Saved entries:
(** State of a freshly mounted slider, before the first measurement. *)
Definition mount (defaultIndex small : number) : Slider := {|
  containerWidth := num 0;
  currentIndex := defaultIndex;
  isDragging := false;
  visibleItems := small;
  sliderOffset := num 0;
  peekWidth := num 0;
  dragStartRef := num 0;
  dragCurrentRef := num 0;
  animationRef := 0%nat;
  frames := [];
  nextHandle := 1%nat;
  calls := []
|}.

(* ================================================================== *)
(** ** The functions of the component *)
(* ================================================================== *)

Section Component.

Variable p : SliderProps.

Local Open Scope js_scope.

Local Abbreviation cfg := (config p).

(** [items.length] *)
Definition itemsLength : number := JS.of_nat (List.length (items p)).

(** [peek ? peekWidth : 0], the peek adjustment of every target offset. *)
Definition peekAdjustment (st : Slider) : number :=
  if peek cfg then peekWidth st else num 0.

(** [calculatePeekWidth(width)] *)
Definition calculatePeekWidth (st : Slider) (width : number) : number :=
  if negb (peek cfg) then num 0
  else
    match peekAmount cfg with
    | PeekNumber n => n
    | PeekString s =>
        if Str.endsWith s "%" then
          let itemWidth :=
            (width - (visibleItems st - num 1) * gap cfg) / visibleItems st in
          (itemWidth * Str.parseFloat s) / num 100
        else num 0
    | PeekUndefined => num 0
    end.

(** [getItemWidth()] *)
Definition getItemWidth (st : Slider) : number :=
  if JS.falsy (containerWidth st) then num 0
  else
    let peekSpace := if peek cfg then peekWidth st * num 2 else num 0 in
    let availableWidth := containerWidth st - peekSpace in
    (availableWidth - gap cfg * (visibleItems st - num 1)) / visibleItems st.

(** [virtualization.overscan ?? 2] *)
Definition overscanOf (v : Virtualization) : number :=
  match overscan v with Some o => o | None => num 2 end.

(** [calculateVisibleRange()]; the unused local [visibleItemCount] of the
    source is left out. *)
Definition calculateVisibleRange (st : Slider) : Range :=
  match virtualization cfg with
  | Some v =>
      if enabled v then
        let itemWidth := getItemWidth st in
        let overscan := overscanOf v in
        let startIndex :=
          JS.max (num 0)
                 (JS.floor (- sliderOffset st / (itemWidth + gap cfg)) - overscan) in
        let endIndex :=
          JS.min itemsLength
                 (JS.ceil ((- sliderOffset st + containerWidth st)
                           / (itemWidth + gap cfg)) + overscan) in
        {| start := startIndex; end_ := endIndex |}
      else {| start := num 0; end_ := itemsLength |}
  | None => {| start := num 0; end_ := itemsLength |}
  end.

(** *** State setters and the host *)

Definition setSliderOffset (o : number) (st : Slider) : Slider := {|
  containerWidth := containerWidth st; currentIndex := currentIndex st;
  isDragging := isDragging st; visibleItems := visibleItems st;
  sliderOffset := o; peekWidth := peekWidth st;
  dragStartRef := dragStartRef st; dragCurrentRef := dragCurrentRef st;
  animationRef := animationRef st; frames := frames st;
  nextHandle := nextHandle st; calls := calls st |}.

What you will do: Starting at the line above that contains "match peekAmount cfg with", write out each line exactly until the line that contains "(itemWidth * Str.parseFloat" has been written, and stop there.

Written answer:
    match peekAmount cfg with
    | PeekNumber n => n
    | PeekString s =>
        if Str.endsWith s "%" then
          let itemWidth :=
            (width - (visibleItems st - num 1) * gap cfg) / visibleItems st in
          (itemWidth * Str.parseFloat s) / num 100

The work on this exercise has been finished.